28-year-old Cara says she felt conflicted about her mother’s two-year relationship with a 26-year-old artist. “In one sense, I thought it was great she could attract a young, good-looking guy,” says Cara. “At the same time, I couldn’t help but think she was being immature and a total hypocrite. She was always very strict while I was growing up, and there she was running around with someone who was barely out of his teens.” More than once, Cara threatened not to talk to her mom anymore unless she started dating men her own age.
Seeing a parent date young may impact your own choice of relationships. Having to witness your father date overtly sexy women might make you question whether men are only interested in sex. Seeing Mom run after a guy you might have fancied in high school might seem as if she’s trying to steal your thunder. Their interest in younger partners can make you wonder if you ever knew your parent at all. Although it was years after his divorce from her mother, Kari was still shock when her father began dating younger women. “Many of them were his secretaries,” she says. “It made me feel gross, like he was taking advantage of them in some way. I wondered why he didn’t look at them like they were someone’s daughter.”

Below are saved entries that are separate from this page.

(** ** Offers *)

Lemma wp_lapse db id cond reason :
  inv now db -> (forall o, cond o = true -> closing_bump (of_state o) = 0) ->
  wp (update_where offers offer_check id cond (lapse_offer reason now))
    (fun _ => inv now) any_refusal db.
Proof.
  intros Hinv Hc. wp_step; [|done]. rename select (offers db !! _ = Some _) into Ho.
  destruct (inv_offers _ _ Hinv _ _ Ho) as [Hid Hw].
  eapply inv_off_offers; [exact Hinv|by repeat split|].
  eapply offers_wf_put; [apply Hinv|reflexivity|exact Hid|].
  eapply (offer_wf_closed v); try done; [by apply Hc|by right].
Qed.

Lemma negotiating_open o : negotiating o = true -> closing_bump (of_state o) = 0.
Proof. unfold negotiating. by destruct (of_state o). Qed.

Lemma wp_inv_expire_negotiations db :
  inv now db -> wp (expire_negotiations now) (fun _ => inv now) any_refusal db.
Proof.
  intros Hinv. unfold expire_negotiations. do 2 wp_step. apply wp_bind.
  eapply wp_mono; [apply (wp_map_each (fun _ _ => inv now) any_refusal _ _ [])| |done]; [done| |].
  - intros o rest seen db' Hinv'. unfold expire_negotiation. apply wp_bind.
    eapply wp_mono; [apply wp_lapse; [done|apply negotiating_open]| |done].
    intros [w|] db1 H1; [|by wp_step]. apply wp_bind, wp_insert_event. intros e _ _. wp_step.
    eapply inv_frame_inv; [|exact H1]. by repeat split.
  - intros flips db' Hinv'. by wp_step.
Qed.

Lemma return_award_wf l q :
  listing_wf l -> 0 < q <= l_reserved_quantity l -> listing_check (return_award q now l) = true ->
  listing_wf (return_award q now l).
Proof.
  intros Hwf Hq Hc. split; [exact Hc|]. clear Hc. pose proof (listing_wf_balance l Hwf).
  destruct Hwf as (_ & Hs & _ & Hr & Hid).
  assert (Hrun : running_auction l = false)
    by (destruct (running_auction l); [destruct (Hr eq_refl); lia|done]).
  rewrite (running_same l) by reflexivity. rewrite Hrun. simpl.
  destruct (l_available_quantity l =? 0) eqn:E; reflect_bools.
  - split; [split; [lia|done]|]. by split.
  - assert (l_state l = LAvailable) as -> by (apply Hs; lia).
    split; [split; [lia|done]|]. by split.
Qed.

(** The units of the award's reservation are back; the rest is as it was. *)
Lemma books_return_award db r l L :
  books db -> reservations db !! r_id r = Some r -> r_status r = RActive ->
  r_listing_aggregate_id r = L -> listings db !! L = Some l -> r_quantity r <= l_reserved_quantity l ->
  listing_check (return_award (r_quantity r) now l) = true ->
  books (upd listings (<[L := return_award (r_quantity r) now l]>)
           (upd reservations (<[r_id r := r <| r_status := RExpired |> <| r_updated_at := now |>]>) db)).
Proof.
  intros Hb Hr Hs HL Hl Hq Hc. pose proof (books_expire db r r now Hb Hr eq_refl Hs) as Hb1.
  destruct (bk_reservation _ _ Hb _ _ Hr) as [_ Hpos].
  destruct (bk_listing _ _ Hb _ _ Hl) as (_ & Hwf & _).
  eapply books_ext; [|eapply (books_move_listing _ _ L l _ Hb1 Hl)]; try done.
  - intros L'. cbn beta. rewrite HL. simpl. destruct (L =? L')%string; lia.
  - by apply return_award_wf.
Qed.

Lemma wp_inv_expire_due_award db id :
  inv now db -> wp (expire_due_award id now) (fun _ => inv now) any_refusal db.
Proof.
  intros Hinv. unfold expire_due_award. do 2 wp_step.
  destruct (offers db !! id) as [o|] eqn:Ho; [|by wp_step]. simpl.
  destruct (lapsed_award now o) as [a|] eqn:Ea; [|by wp_step]. simpl.
  do 2 wp_step; [|by wp_step]. rename select (reservations db !! _ = Some v) into Hr.
  destruct (bk_reservation _ _ (inv_books _ _ Hinv) _ _ Hr) as [Hrid _]. rewrite <- Hrid in *.
  reflect_bools. do 2 wp_step. simplify_eq. apply wp_bind.
  destruct (negb _ || negb _) eqn:Em; [by wp_step|]. reflect_bools. simpl in *. wp_step.
  do 2 wp_step; [|by wp_step]. do 2 wp_step. apply wp_bind.
  rename select (listings _ !! _ = Some _) into Hl. change (listings db !! of_listing_aggregate_id o = Some v0) in Hl.
  reflect_bools. rename select (r_quantity v = of_quantity o) into Hq. rewrite <- Hq in *.
  eapply wp_mono; [apply wp_lapse| |done].
  - eapply inv_intro; [exact Hinv| |done|by eapply drops_ok_same; [..|exact (inv_drops _ _ Hinv)]|done|done].
    by apply books_return_award; [apply Hinv|..].
  - intros x Hx. reflect_bools. by rewrite Hx.
  - intros w db' Hinv'. do 2 wp_step. apply wp_bind, wp_insert_event. intros e _ _. wp_step.
    eapply inv_frame_inv; [|exact Hinv']. by repeat split.
Qed.

Lemma keeps_expire_due_offers : keeps (inv now) (expire_due_offers now).
Proof.
  apply keeps_and_then; [by apply keeps_transaction, wp_inv_expire_negotiations|]. intros n.
  apply keeps_and_then; [apply keeps_reading|]. intros due. apply keeps_and_then.
  - apply keeps_each. intros id _. apply keeps_caught, keeps_transaction.
    intros db Hinv. by apply wp_inv_expire_due_award.
  - intros awards. apply keeps_finished.
Qed.
(** ** Drops *)

(** Server time moves one drop at a time. *)
Lemma wp_transitions_alone db d command_id :
  drops_ok now db -> drops db !! d_aggregate_id d = Some d ->
  wp (apply_time_transitions d command_id now)
    (fun _ db' => forall k, k <> d_aggregate_id d -> drops db' !! k = drops db !! k) any_refusal db.
Proof.
  intros Hok Hd. pose proof (dk_row _ _ Hok _ d Hd) as Hrow.
  unfold apply_time_transitions, update_drop, deactivate_drop_listing_bindings.
  destruct (is_active_state (d_state d)) eqn:Ha; cbn [negb]; [|by wp_step].
  case_bool_decide as Et; [by wp_step|].
  apply wp_bind, wp_debug_assert; [by eapply drop_can_derived|]. do 2 wp_step.
  apply wp_bind. eapply wp_mono with (R' := any_refusal) (Q' := fun _ db' =>
    forall k, k <> d_aggregate_id d -> drops db' !! k = drops db !! k); [| |done].
  - assert (Hne : forall d' k, k <> d_aggregate_id d ->
      drops (upd drops (<[d_aggregate_id d := d']>) db) !! k = drops db !! k).
    { intros d' k Hk. by apply (lookup_insert_ne (drops db)). }
    wp_step; wp_step; intros k Hk; by apply Hne.
  - intros [] db' Hk. apply wp_bind, wp_insert_event. intros e _ _. by wp_step.
Qed.

Lemma wp_inv_transition_drop db d :
  inv now db -> drops db !! d_aggregate_id d = Some d ->
  wp (transition_drop now d)
    (fun _ db' => inv now db' /\
       forall k, k <> d_aggregate_id d -> drops db' !! k = drops db !! k) any_refusal db.
Proof.
  intros Hinv Hd. unfold transition_drop. apply wp_bind, wp_fresh_uuid.
  set (db0 := upd draws _ db).
  assert (H0 : inv now db0) by (eapply inv_frame_inv; [|exact Hinv]; by repeat split).
  apply wp_bind. eapply wp_mono; [|intros d' db' Hpost; apply wp_ret; exact Hpost|done].
  eapply wp_mono; [apply (wp_both _ _ _ _
    (wp_apply_time_transitions now db0 _ d _ (inv_drops _ _ H0) Hd)
    (wp_transitions_alone db0 d _ (inv_drops _ _ H0) Hd))| |done].
  intros d' db' [(Hok & [El Er Eo Ep _ _ _ Ef] & _) Hk]. split; [|exact Hk].
  eapply inv_intro; [exact H0| |done|done|by rewrite Ep|done].
  eapply books_same; [exact El|exact Eo|exact Er|exact (inv_books _ _ H0)].
Qed.

Lemma keeps_transition_due_drops : keeps (inv now) (transition_due_drops now).
Proof.
  apply keeps_transaction. intros db Hinv. do 2 wp_step. apply wp_bind.
  assert (Hkey : forall k d, drops db !! k = Some d -> d_aggregate_id d = k).
  { intros k d Hd. by destruct (dk_row _ _ (inv_drops _ _ Hinv) k d Hd). }
  pose (I := fun (rest : list DropRow) (_ : list bool) (db' : Db) =>
    inv now db' /\ NoDup (map d_aggregate_id rest) /\
    forall d, In d rest -> drops db' !! d_aggregate_id d = Some d).
  eapply wp_mono; [apply (wp_map_each I any_refusal _ _ [])| |done].
  - split; [done|]. split; [by apply selected_once|]. intros d Hd.
    by apply (selected_stored (drops db) d_aggregate_id) in Hd as [? _].
  - intros d rest seen db' (Hinv' & Hnd & Hall). simpl in Hnd. apply list.NoDup_cons in Hnd as [Hnot Hnd].
    eapply wp_mono; [apply wp_inv_transition_drop; [done|apply Hall; by left]| |done].
    intros b db'' [H2 Hk]. split; [done|]. split; [done|]. intros x Hx. rewrite Hk; [apply Hall; by right|].
    intros E. apply Hnot. rewrite <- E. by apply list_elem_of_In, in_map.
  - intros moved db' [? _]. by wp_step.
Qed.

(** ** Auctions *)

Lemma wp_inv_close_one db id :
  inv now db -> wp (close_one_due_auction id now) (fun _ => inv now) any_refusal db.
Proof.
  intros Hinv. unfold close_one_due_auction, fetch_listing_for_update. do 2 wp_step.
  destruct (listings db !! id) as [l|] eqn:Hl; [|by wp_step]. simpl.
  destruct (parse_auction l) as [a|] eqn:Hp; [|by wp_step]. simpl.
  case_bool_decide as Ha; [|by wp_step]. wp_step; [by wp_step|].
  apply wp_bind, wp_fresh_uuid. destruct (bk_listing _ _ (inv_books _ _ Hinv) _ _ Hl) as [Hid _].
  apply wp_bind. eapply wp_mono; [apply wp_inv_close_locked; [|by rewrite Hid|done|done]| |done].
  - eapply inv_frame_inv; [|exact Hinv]. by repeat split.
  - intros outcome db' Hinv'. by wp_step.
Qed.

Lemma keeps_close_due_auctions : keeps (inv now) (close_due_auctions now).
Proof.
  apply keeps_and_then; [apply keeps_reading|]. intros due. apply keeps_and_then.
  - apply keeps_each. intros id _. apply keeps_caught, keeps_transaction.
    intros db Hinv. by apply wp_inv_close_one.
  - intros results. apply keeps_finished.
Qed.
(** ** Lapsed holds *)

(** One order row is replaced. *)
Lemma inv_put_order db db' o o' :
  inv now db -> books db' -> orders db !! o_id o = Some o -> orders db' = <[o_id o := o']> (orders db) ->
  o_id o' = o_id o -> order_wf o' -> attestable o' -> modern o' -> drops_ok now db' ->
  payment_key <$> payments db' = payment_key <$> payments db -> offers db' = offers db -> inv now db'.
Proof.
  intros [_ Hwf Hm _ Hpay Hoff] Hb Ho Eo Hid How Hat Hmod Hok Ep Ef.
  split; [done| | |done|by eapply payments_kept|unfold offers_wf; by rewrite Ef].
  - intros k x Hx. rewrite Eo in Hx. apply lookup_insert_Some in Hx as [[<- <-]|[_ Hx]]; [done|].
    by apply Hwf.
  - intros k x Hx. rewrite Eo in Hx. apply lookup_insert_Some in Hx as [[<- <-]|[_ Hx]]; [done|].
    by eapply Hm.
Qed.

(** Only labels of an order change. *)
Lemma inv_relabel db o o' :
  inv now db -> orders db !! o_id o = Some o ->
  o_id o' = o_id o -> o_lines o' = o_lines o -> o_auction_aggregate_id o' = o_auction_aggregate_id o ->
  o_stock_held o' = o_stock_held o -> o_state o' = o_state o ->
  o_hold_expires_at o' = o_hold_expires_at o -> o_return_request o' = o_return_request o ->
  o_seller_pubky o' = o_seller_pubky o -> inv now (upd orders (<[o_id o := o']>) db).
Proof.
  intros Hinv Ho Hid Hl Ha Hh Hs He Hr Hse. destruct (inv_orders _ _ Hinv _ _ Ho) as (_ & How & Hat).
  destruct (bk_order _ _ (inv_books _ _ Hinv) _ _ Ho) as (_ & Hob). pose proof Hob as (_ & Hpend & _).
  eapply (inv_put_order db _ o); [exact Hinv| |exact Ho|reflexivity|exact Hid| | | | |done|done].
  - eapply books_ext; [|eapply (books_put_order _ _ (inv_books _ _ Hinv) (o_id o) o' (Some o)); try done].
    + intros L. unfold order_hold. rewrite Hh, Hl. lia.
    + eapply order_books_same; [done|done| |exact Hob]. by rewrite Hs, Hh.
  - unfold order_wf, return_in. by rewrite Hs, Hr.
  - unfold attestable. by rewrite Hl, Hse.
  - unfold modern. rewrite Hh, He. exact (inv_modern _ _ Hinv _ _ Ho).
  - by eapply drops_ok_same; [..|exact (inv_drops _ _ Hinv)].
Qed.

Lemma inv_void_prepared db o :
  inv now db -> orders db !! o_id o = Some o ->
  inv now (upd orders (<[o_id o := void_prepared now o]>) db).
Proof. intros Hinv Ho. by apply inv_relabel. Qed.

Lemma expired_payment_key db id p :
  payments db !! id = Some p ->
  payment_key <$> <[id := expire_payment now p]> (payments db) = payment_key <$> payments db.
Proof.
  intros Hp. rewrite fmap_insert. apply insert_id. by rewrite lookup_fmap, Hp.
Qed.

Lemma wp_expire_waiting_payment db id state correlation cid buyer :
  wp (expire_waiting_payment id state correlation cid buyer now)
    (fun _ => inv_frame db) any_refusal db.
Proof.
  unfold expire_waiting_payment, insert_observation. wp_step; [|by wp_step]. do 2 wp_step.
  apply wp_bind, wp_insert_event. intros e _ _.
  wp_step; wp_step; repeat split; by apply expired_payment_key.
Qed.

What can you do? Though at times you may be feeling like more of the adult in the relationship, the fact is that your parents cannot be grounded. The best thing you can do is talk to them. Let them know how you feel, but also try to approach with some understanding. Moms and dads are human beings, too, and as may struggle following a stressful life event, like a divorce, which can often bring out the “teenager” in your parent and leave them wanting to feel loved, lusted after, youthful. Re-entering the dating scene may be frightening, and many men and women turn to younger partners because they see them less threatening—and less risky. Chances are they’ve been hurt before, and through their younger partners are seeking the same things everyone’s seeking: respect, love, a chance to feel good about themselves. Go into the conversation with that understanding, and chances are you’ll emerge with a better understanding of your parent—if not a promise to stay out of your dating pool.